Een eindje verderop zie ik Brenda staan. Ik loop naar haar toe, maar als ik vlak bij haar ben ziet ze opeens een ander en gaat ernaar toe. Is het toeval en ben ik paranoide? Het voelt gewoon niet goed, ook ais ik met anderen praat. Ze doen best aardig, maar het is niet spontaan, dat voel ik.
Gelukkig vraagt de moeder van Wilfried wel naar Ruben, maar ze is de enige. Of weten ze het niet? Maar dat kan toch bijna niet. Ik voel me helemaal niet op mijn gemak op de school van mijn kind en heb het idee dat iedereen me nakijkt.
Ik voel me gekwetst, erger nog dan door de moeder van Daan. Die zei tenminste nog dat ze niet meer wilde dat Daan met Ruben omging. Toen kon ik kwaad worden, maar hier zeggen ze er niets over. Door dat afschuwelijke profiel is mijn hele leven veranderd. Ik kan hier nu niet zijn, ik ben te veel in de war. Ik wil me omdraaien en weggaan, maar Anne heeft me al gezien.
'Mam, je bent er!' roept ze stralend.
Ik kan haar nu niet teleurstellen. Mijn kind heeft een try- out en ik moet erbij zijn. Ik loop aan Anne's hand de trap op. Weer denk ik dat iedereen over me praat. Ik ben bang voor Anne, wat moet ze wel niet denken als ze over haar moeder roddelen? Maar Anne merkt niks, lijkt het. Ik probeer zo rustig mogelijk te blijven en ga de klas in.
'Je mag op mijn plaats, mam.'
Nina komt naast ons zitten. Ze is heel aardig en praat over het afgelopen weekend. Ze zijn met het gezin naar Center Parcs geweest. Ze vraagt me niets over Ruben. Nina, Anne speelt er bijna elke dag. Durft ze het niet?
Ik ben blij als de voorstelling begint. Anne speelt super, dat merk ik nu ook weer aan de reacties. Maar ik kan mijn aandacht er niet bij houden. Nog nooit heeft een optreden van mijn kind zo lang geduurd. Mijn ademhaling slaat op hol. Ik herken het. Lang geleden op de middelbare school, nadat Floris het had uitgemaakt, heb ik ook last van hyperventilatie gehad. Weken liep ik met een plastic zakje in mijn tas waar ik in moest ademen als het begon.
Rustig ademen, denk ik als ik voor hen klap. Ik probeer me op Anne te concentreren, dat helpt. Een paar kinderen komen langs met koffie en cake.

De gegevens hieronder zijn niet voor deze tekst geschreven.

Lemma after_lookup_raised (w : World) (email password : string)
      (s s' : State) (e : Exception) :
  store_lookup w email s = (Raised e, s') ->
  verify_credentials w email password s =
  (Returned (false, InfoStr ("DB error: " ++ exc_str e)), s').
Proof.
  intros H. rewrite verify_credentials_split.
  unfold try_except, bind. rewrite H. reflexivity.
Qed.

Lemma after_lookup_none (w : World) (email password : string) (s s' : State) :
  store_lookup w email s = (Returned None, s') ->
  verify_credentials w email password s =
  (Returned (false, InfoStr "User not found"), s').
Proof.
  intros H. rewrite verify_credentials_split.
  unfold try_except, bind. rewrite H. reflexivity.
Qed.

Lemma after_lookup_row (w : World) (email password : string)
      (s s' : State) (row : Row) :
  store_lookup w email s = (Returned (Some row), s') ->
  verify_credentials w email password s =
  match pwd_verify w password (hashed_password row) with
  | Returned true =>
      (Returned (true, InfoId (id row)),
       Eff.record (CVerify password (hashed_password row)) true s')
  | Returned false =>
      (Returned (false, InfoStr "Incorrect password"),
       Eff.record (CVerify password (hashed_password row)) true s')
  | Raised e =>
      (Returned (false, InfoStr ("DB error: " ++ exc_str e)),
       Eff.record (CVerify password (hashed_password row)) false s')
  end.
Proof.
  intros H. rewrite verify_credentials_split.
  unfold try_except, bind. rewrite H.
  unfold decide, verify, call, bind, ret, keep.
  destruct (pwd_verify w password (hashed_password row)) as [[|]|e];
    reflexivity.
Qed.

(** The state in which a run ends, given what it returned at the read. *)
Lemma fst_run {A} (m : M A) (s : State) (o : Outcome A) :
  fst (m s) = o -> exists s', m s = (o, s').
Proof. destruct (m s) as [o' s']; cbn; intros <-; eauto. Qed.

Lemma classify_db_error (details : string) :
  classify (false, InfoStr ("DB error: " ++ details))
  = Some (Failure (StoreError details)).
Proof. reflexivity. Qed.

Lemma db_error_not_user_not_found (details : string) :
  "DB error: " ++ details <> "User not found".
Proof. cbn. discriminate. Qed.

Lemma db_error_not_incorrect_password (details : string) :
  "DB error: " ++ details <> "Incorrect password".
Proof. cbn. discriminate. Qed.

(** The read does not depend on the state it starts from. *)
Lemma store_lookup_outcome (w : World) (email : string) (s1 s2 : State) :
  fst (store_lookup w email s1) = fst (store_lookup w email s2).
Proof. run; reflexivity. Qed.

Lemma lookup_unreachable (w : World) (email : string) (s : State)
      (e : Exception) :
  db_connect w DB_CONFIG = Raised e ->
  fst (store_lookup w email s) = Raised e.
Proof. intros H. unfold_run. rewrite H. reflexivity. Qed.

Lemma lookup_query_error (w : World) (email : string) (s : State)
      (e : Exception) :
  db_connect w DB_CONFIG = Returned tt ->
  db_cursor w true = Returned tt ->
  db_execute w SELECT_USER [email] = Raised e ->
  fst (store_lookup w email s) = Raised e.
Proof. intros H1 H2 H3. unfold_run. rewrite H1, H2, H3. reflexivity. Qed.

(** The read returns exactly when none of its six calls raises; what it
    delivers is then the first row of the statement's result set. *)
Lemma store_lookup_returns (w : World) (email : string) (s : State)
      (found : option Row) :
  fst (store_lookup w email s) = Returned found <->
  db_connect w DB_CONFIG = Returned tt /\
  db_cursor w true = Returned tt /\
  (exists rows,
      db_execute w SELECT_USER [email] = Returned rows /\
      found = hd_error rows) /\
  db_fetchone w = Returned tt /\
  db_cur_close w = Returned tt /\
  db_conn_close w = Returned tt.
Proof.
  unfold_run. split.
  - repeat next_store_answer; intros H; try discriminate H;
      injection H as <-; repeat split; eexists; split; reflexivity.
  - intros (C & U & (rows & X & ->) & F & K1 & K2).
    rewrite C, U, X, F, K1, K2. destruct rows; reflexivity.
Qed.

(** ** Outcomes of [verify_credentials] *)

(** C1. A pair whose first component is [True] is returned exactly when
    the store read delivers a row and the password context answers [True]
    for the supplied secret and that row's stored hash; the second
    component is then that row's id.  No other run returns such a pair. *)
Theorem verify_success_iff (w : World) (email password : string)
        (s : State) (info : Info) :
  fst (verify_credentials w email password s) = Returned (true, info) <->
  exists row,
    fst (store_lookup w email s) = Returned (Some row) /\
    pwd_verify w password (hashed_password row) = Returned true /\
    info = InfoId (id row).
Proof.
  split.
  - destruct (store_lookup w email s) as [[[row|]|e] s'] eqn:L; cbn [fst].
    + rewrite (after_lookup_row _ _ password _ _ _ L).
      destruct (pwd_verify w password (hashed_password row)) as [[|]|e] eqn:V;
        cbn [fst]; intros H; try discriminate H.
      injection H as <-. exists row. auto.
    + rewrite (after_lookup_none _ _ password _ _ L). discriminate.
    + rewrite (after_lookup_raised _ _ password _ _ _ L). discriminate.
  - intros (row & L & V & ->).
    apply fst_run in L as [s' L].
    rewrite (after_lookup_row _ _ password _ _ _ L), V. reflexivity.
Qed.

Lemma verify_success_iff_witness :
  fst (verify_credentials up "alice@example.com" "s3cr3t" fresh)
  = Returned (true, InfoId 42).
Proof.
  apply (proj2 (verify_success_iff up "alice@example.com" "s3cr3t" fresh
                  (InfoId 42))).
  exists alice. repeat split.
Defined.

(** C2. When the store read finds no row for the identifier, the pair
    [(False, "User not found")] is returned, which reads as
    [Failure NotFound]; the whole run, log included, is the same for any
    two secrets. *)
Theorem verify_not_found (w : World) (email : string) (s : State) :
  fst (store_lookup w email s) = Returned None ->
  forall password,
    fst (verify_credentials w email password s)
    = Returned (false, InfoStr "User not found") /\
    verdict w email password s = Some (Failure NotFound) /\
    forall password',
      verify_credentials w email password' s
      = verify_credentials w email password s.
Proof.
  intros L password. apply fst_run in L as [s' L].
  unfold verdict. rewrite (after_lookup_none _ _ password _ _ L).
  repeat split. intros password'.
  apply (after_lookup_none _ _ password' _ _ L).
Qed.

Lemma verify_not_found_witness :
  fst (store_lookup up "bob@example.com" fresh) = Returned None /\
  fst (verify_credentials up "bob@example.com" "s3cr3t" fresh)
  = Returned (false, InfoStr "User not found").
Proof.
  split; [reflexivity|].
  apply (verify_not_found up "bob@example.com" fresh); reflexivity.
Defined.

(** C3. When the store read delivers a row and the password context
    answers [True] for the supplied secret and the row's stored hash, the
    pair [(True, row["id"])] is returned: [Success] with exactly the id of
    the row found. *)
Theorem verify_returns_record_id (w : World) (email password : string)
        (s : State) (row : Row) :
  fst (store_lookup w email s) = Returned (Some row) ->
  pwd_verify w password (hashed_password row) = Returned true ->
  fst (verify_credentials w email password s) = Returned (true, InfoId (id row))
  /\ verdict w email password s = Some (Success (id row)).
Proof.
  intros L V. apply fst_run in L as [s' L].
  unfold verdict. rewrite (after_lookup_row _ _ password _ _ _ L), V.
  split; reflexivity.
Qed.

Lemma verify_returns_record_id_witness :
  fst (store_lookup up "alice@example.com" fresh) = Returned (Some alice) /\
  pwd_verify up "s3cr3t" (hashed_password alice) = Returned true /\
  verdict up "alice@example.com" "s3cr3t" fresh = Some (Success 42).
Proof.
  split; [reflexivity|]. split; [reflexivity|].
  apply (verify_returns_record_id up "alice@example.com" "s3cr3t" fresh
           alice);
    reflexivity.
Defined.

(** C4. When the store read delivers a row and the password context
    answers [False] for the supplied secret and the row's stored hash, the
    pair [(False, "Incorrect password")] is returned: [Failure BadSecret]. *)
Theorem verify_bad_secret (w : World) (email password : string) (s : State)
        (row : Row) :
  fst (store_lookup w email s) = Returned (Some row) ->
  pwd_verify w password (hashed_password row) = Returned false ->
  fst (verify_credentials w email password s)
  = Returned (false, InfoStr "Incorrect password")
  /\ verdict w email password s = Some (Failure BadSecret).
Proof.
  intros L V. apply fst_run in L as [s' L].
  unfold verdict. rewrite (after_lookup_row _ _ password _ _ _ L), V.
  split; reflexivity.
Qed.

Lemma verify_bad_secret_witness :
  fst (store_lookup up "alice@example.com" fresh) = Returned (Some alice) /\
  pwd_verify up "wrong" (hashed_password alice) = Returned false /\
  verdict up "alice@example.com" "wrong" fresh = Some (Failure BadSecret).
Proof.
  split; [reflexivity|]. split; [reflexivity|].
  apply (verify_bad_secret up "alice@example.com" "wrong" fresh alice);
    reflexivity.
Defined.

'Hij is heel lekker,' zegt er een. 'Simone's moeder heeft hem gebakken.'
Ik heb even geen trek in cake van Nina.
'Hoe vond je het?' vraagt Anne glimmend van trots.

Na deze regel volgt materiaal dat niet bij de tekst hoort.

(** Collision handling conserves the total momentum and the centre of
    mass of the cloud: whatever the particles and the size, the sum of
    the velocities and the sum of the positions are the same before and
    after [handleCollisions]. *)
Theorem handleCollisions_conserves (ps : list Particle) (particleSize : R) :
  vsum velocity (handleCollisions ps particleSize) = vsum velocity ps /\
  vsum currentPosition (handleCollisions ps particleSize)
  = vsum currentPosition ps.
Proof.
  assert (H : forall f : Particle -> Vector3,
            (forall collisionDist p1 p2,
               let q := resolvePair collisionDist p1 p2 in
               THREE.add (f q.1) (f q.2) = THREE.add (f p1) (f p2)) ->
            vsum f (handleCollisions ps particleSize) = vsum f ps).
  { intros f Hf. unfold handleCollisions. destruct (_ || _); [reflexivity|].
    cbv zeta. apply vsum_foldl. intros store i.
    unfold collideParticle. destruct (store !! i); [|reflexivity].
    apply vsum_foldl. intros st o. cbv beta.
    destruct (buildGrid _ _ !! _); [|reflexivity].
    apply vsum_foldl. intros st' j. apply vsum_collideStep. apply Hf. }
  split; apply H; intros cd p1 p2; apply (resolvePair_sums cd p1 p2).
Qed.

(** The connecting normal of two particles at a positive distance is a
    unit vector. *)
Lemma unit_normal (a b : Vector3) :
  0 < THREE.distanceToSquared a b ->
  let n := THREE.multiplyScalar (THREE.sub a b)
             (1 / sqrt (THREE.distanceToSquared a b)) in
  THREE.dot n n = 1.
Proof.
  intros Hpos. cbv zeta.
  pose proof (sqrt_lt_R0 _ Hpos) as Hd.
  pose proof (sqrt_sqrt _ (Rlt_le _ _ Hpos)) as Hdd.
  revert Hd Hdd. generalize (sqrt (THREE.distanceToSquared a b)).
  intros d Hd Hdd.
  unfold THREE.distanceToSquared in Hdd. cbv zeta in Hdd.
  unfold THREE.dot, THREE.multiplyScalar, THREE.sub. simpl.
  set (ax := THREE.x a - THREE.x b) in *.
  set (ay := THREE.y a - THREE.y b) in *.
  set (az := THREE.z a - THREE.z b) in *.
  transitivity ((ax * ax + ay * ay + az * az) / (d * d)).
  - field. lra.
  - rewrite Hdd. field.
    intros H0. rewrite H0 in Hdd. nra.
Qed.
(** * GumballSound: the ATtiny13a firmware of the gumball sound capsule

    A shallow embedding of [firmware/GumballSound.c]: the busy-wait delay
    [delaySomeTime], the LED helper [blink_LEDs] and the playback sequencer
    of [main], followed by the properties of the table walk, of the LED
    toggles and of the delay loops.

    The target is avr-gcc for the ATtiny13a: [int] is 16 bits wide,
    [unsigned long] is 32 bits wide, [uint8_t]/[uint16_t]/[uint32_t] are
    what their names say.  Unsigned arithmetic wraps around; signed
    overflow is undefined and is reported as a fault. *)

From Stdlib Require Import ZArith List Lia Bool.
Import ListNotations.
Local Open Scope Z_scope.

(* ================================================================= *)
(** ** Machine integers *)

Definition wrap (w z : Z) : Z := z mod 2 ^ w.
Definition wrap8  : Z -> Z := wrap 8.
Definition wrap32 : Z -> Z := wrap 32.

Definition ULONG_MAX : Z := 2 ^ 32 - 1.
Definition INT_MAX   : Z := 2 ^ 15 - 1.

Definition is_uint8  (z : Z) : Prop := 0 <= z < 2 ^ 8.
Definition is_uint16 (z : Z) : Prop := 0 <= z < 2 ^ 16.
Definition is_ulong  (z : Z) : Prop := 0 <= z <= ULONG_MAX.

'Geweldig, meis. Ik ben zo trots op je. Maar ik blijf niet te lang, Ruben is alleen thuis.'
Anders zou Anne altijd moeilijk gaan doen, 'je bent nu bij mij!', maar ze begrijpt het, geeft me een kus en gaat terug naar haar vriendinnen.
Iedereen praat na over de voorstelling, en daarna gaat het over de Citotoets. Een moeder vraagt of ik het Rijnland een goeie school vind. Geweldig, wil ik zeggen. Mijn jongen heeft daar een trauma opgelopen, hij is kapotgepest. Ik kan haar nu geen antwoord geven.
'Sorry, ik moet gaan. Een andere keer.'
Ik zwaai naar Anne en verlaat het lokaal. Ik ben helemaal stuk als ik op de gang sta. Ik kom langs de kamer van Hugo.
De deur staat open. Ik zie hem voor de archiefkast staan en zonder erbij na te denken loop ik naar binnen.
'Hugo! het is zo verschrikkelijk.'
Hugo houdt me vast, terwijl de deur openstaat en er ieder moment iemand binnen kan komen. Hij streelt mijn haar en wrijft zachtjes over mijn rug.
ik breng je naar huis.'
Een paar minuten later zit ik naast Hugo in de auto.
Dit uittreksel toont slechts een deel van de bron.